Ethnographic writing as grassroots democratic action

Composition Studies, Spring 2003 by Kahn, Seth

Other descriptions of ethnographic pedagogies have attached ethnographic writing to the projects) of critical theory: Lester Faigley's micro-ethnography assignment that he discusses in Fragments of Rationality; Zebroski and Nancy Mack's "Ethnographic Writing for Critical Consciousness"; Richard Miller's "Not Just Story-Collecting"; and Linda Brodkey's "Writing Critical Ethnographic Narratives." Although the specific assignments in each of these texts are very different, taken together they argue that ethnographic writing supports the critical agenda of teaching students to understand, negotiate, and resist various subject-positions into which they are placed as members of various cultures.
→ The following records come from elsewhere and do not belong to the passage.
Definition advance (bytes : Z) (t : Transfer) : Transfer :=
  mkTransfer (t_data t) (t_offset t + bytes) (t_incoming t) (t_wire t).

Definition transient (e : Errno) : bool := bool_decide (e = EINTR) || bool_decide (e = EAGAIN).

Fixpoint socketProgressOpt (op : SocketOp) (size : Z) (results : list CallResult) (t : Transfer)
    : option (ncclResult_t * Transfer * list CallResult) :=
  match results with
  | [] => None
  | r :: results' =>
      let '(res, t) :=
        match op with
        | NCCL_SOCKET_RECV => Receive_call r (size - t_offset t) t
        | NCCL_SOCKET_SEND => SendTo_call r (size - t_offset t) t
        end in
      let closed := match op, res with NCCL_SOCKET_RECV, inr 0 => true | _, _ => false end in
      if closed then Some (ncclSystemError, t, results')
      else
        match res with
        | inl e => if transient e then Some (ncclSuccess, t, results')
                   else Some (ncclSystemError, t, results')
        | inr bytes =>
            let t := advance bytes t in
            if (0 <? bytes) && (t_offset t <? size) then socketProgressOpt op size results' t
            else Some (ncclSuccess, t, results')
        end
  end.

Definition socketProgress (op : SocketOp) (size : Z) (results : list CallResult) (t : Transfer)
    : option (ncclResult_t * Transfer * list CallResult) :=
  socketProgressOpt op size results t.

(** Every round of the loop makes a call, so that the results bound the
    rounds. *)
Fixpoint wait_loop (fuel : nat) (op : SocketOp) (size : Z) (results : list CallResult) (t : Transfer)
    : option (ncclResult_t * Transfer * list CallResult) :=
  if t_offset t <? size then
    match fuel with
    | O => None
    | S fuel =>
        '(res, t, results) ← socketProgressOpt op size results t;
        match res with
        | ncclSuccess => wait_loop fuel op size results t
        | _ => Some (res, t, results)
        end
    end
  else Some (ncclSuccess, t, results).

Definition socketWait (op : SocketOp) (size : Z) (results : list CallResult) (t : Transfer)
    : option (ncclResult_t * Transfer * list CallResult) :=
  wait_loop (length results) op size results t.
Lemma success_rate_of_a_run_witness :
  exists r, run (fun x => x) sample_config sample_schedule 1 = Some (Ret r)
    /\ 0 <= success_rate r /\ success_rate r <= 100.
Proof.
  destruct (run (fun x => x) sample_config sample_schedule 1) as [[r|e]|] eqn:E;
    [|vm_compute in E; discriminate..].
  exists r. split; [reflexivity|].
  destruct (success_rate_of_a_run _ _ _ _ r E) as (A & B & _).
  split; [exact A | exact B].
Defined.

(** X5.  Asked for zero or fewer requests (with a valid semaphore), [run]
    sends nothing: the only schedule is the empty one.  When [requests]
    converts to a float (it is above [-(2^1024 - 2^970)]) or the measured
    duration is not positive, [run] returns at once with
    [successful = 0], [failed = requests] (so a negative count when
    [requests] is negative), a success rate of 0, an empty histogram, no
    errors and all latency fields 0.  With [requests] at or below that
    bound and a positive duration, [requests / duration] raises
    [OverflowError] and so does [run]. *)
Theorem run_without_requests (sqrt : Q -> Q) (cfg : Config) (dur : Q) :
  (requests cfg <= 0)%Z -> (0 <= concurrent cfg)%Z ->
  (forall tr res, run_checked sqrt cfg tr dur = Some res -> tr = [])
  /\ ((- float_overflow < requests cfg)%Z \/ dur <= 0 ->
        exists r, run_checked sqrt cfg [] dur = Some (Ret r)
          /\ total_requests r = requests cfg
          /\ successful r = 0%Z /\ failed r = requests cfg
          /\ success_rate r = 0 /\ rps r = rps_of (requests cfg) dur
          /\ status_codes r = ∅ /\ errors r = []
          /\ avg_response_time r = 0 /\ min_response_time r = 0
          /\ max_response_time r = 0 /\ median_response_time r = 0
          /\ stdev_response_time r = 0
          /\ p95_response_time r = 0 /\ p99_response_time r = 0)
  /\ ((requests cfg <= - float_overflow)%Z -> 0 < dur ->
        run_checked sqrt cfg [] dur = Some (Raise OverflowError)).
Proof.
  intros Hreq Hconc.
  assert (Z.to_nat (requests cfg) = 0%nat) as Hn by lia.
  assert (init cfg = Ret {| st_response_times := []; st_status_codes := ∅;
                            st_errors := []; st_completed := 0;
                            st_sem := concurrent cfg; st_tasks := [];
                            st_calls := []; st_progress := [] |}) as Hi.
  { unfold init. rewrite Hn.
    replace (concurrent cfg <? 0)%Z with false by (symmetry; apply Z.ltb_ge; exact Hconc).
    reflexivity. }
  split; [|split].
  - intros tr res. unfold run_checked. rewrite Hi.
    destruct tr as [|ev tr]; [reflexivity|]. simpl.
    destruct ev as [i|i r]; unfold step; simpl; discriminate.
  - intros Hr. unfold run_checked. rewrite Hi. simpl.
    rewrite _calculate_stats_checked_empty by (destruct Hr; [left; lia | right; assumption]).
    eexists. split; [reflexivity|]. simpl.
    unfold rate_of.
    replace (requests cfg >? 0)%Z with false by (symmetry; rewrite Z.gtb_ltb; apply Z.ltb_ge; lia).
    repeat split; try reflexivity. lia.
  - intros Hr Hd. unfold run_checked. rewrite Hi. simpl.
    rewrite _calculate_stats_checked_overflow; [reflexivity | lia | exact Hd].
Qed.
There's certainly a value to assignments that encourage students' discovering, articulating and resisting their subject-positions, but what might happen if we tried to go further in articulating the political possibilities of ethnography, i.e., articulating an action-oriented pedagogy that moved toward changing structures of domination instead of (or in addition to) resisting them? In none of these assignments is there any sense that students are producing anything but critique; moreover, there's no sense that anybody besides classmates and their teachers are seeing their texts. Some ethnographic writing advocates begin articulating more proactive interventions, particularly Miriam Dempsey Page and Mack. Page's "Clifford Geertz and Beyond: The Interpretive Interview/Essay and Reflexive Ethnography" situates the agency of ethnographic writing in a particular kind of ethnographic practice:

The question of "ethnographic authority" is paramount in narrative or reflexive ethnography because subjective or interpretive response becomes part of the story. What has happened as reflexive ethnography has become a respected body of anthropological literature (though not without its detractors) has been a change in what constitutes valid science . . . . The old questions of the relation between subject and object no longer work, not if one is to be serious about getting inside "lived experience." (11-12)

Getting "inside 'lived experience'" requires more than simply representing participants' points of view fairly. In addition, writers must also participate in "exchange," or "gift-giving" with participants, so that both researchers and participants are transformed in the ethnographic process. If writers and participants exchange and share life experiences, each of them benefits from the process. However, in the end, Page, who is trained as an anthropologist, risks minimizing the value of ethnographic interventions in an effort to account for epistemological problems with traditional ethnographic writing. Following from Clifford ("Partial"), Stephen Tyler and Vincent Crapanzano among others, ethnographic writing should always be construed as "fiction" in order to circumvent the genre's problematic claims to scientific authority. Following these authors' logic, reading ethnographic writing as fiction certainly enables some kinds of critique that aren't available to scientific writing; nevertheless, doing so also complicates the ethos of writers and their texts.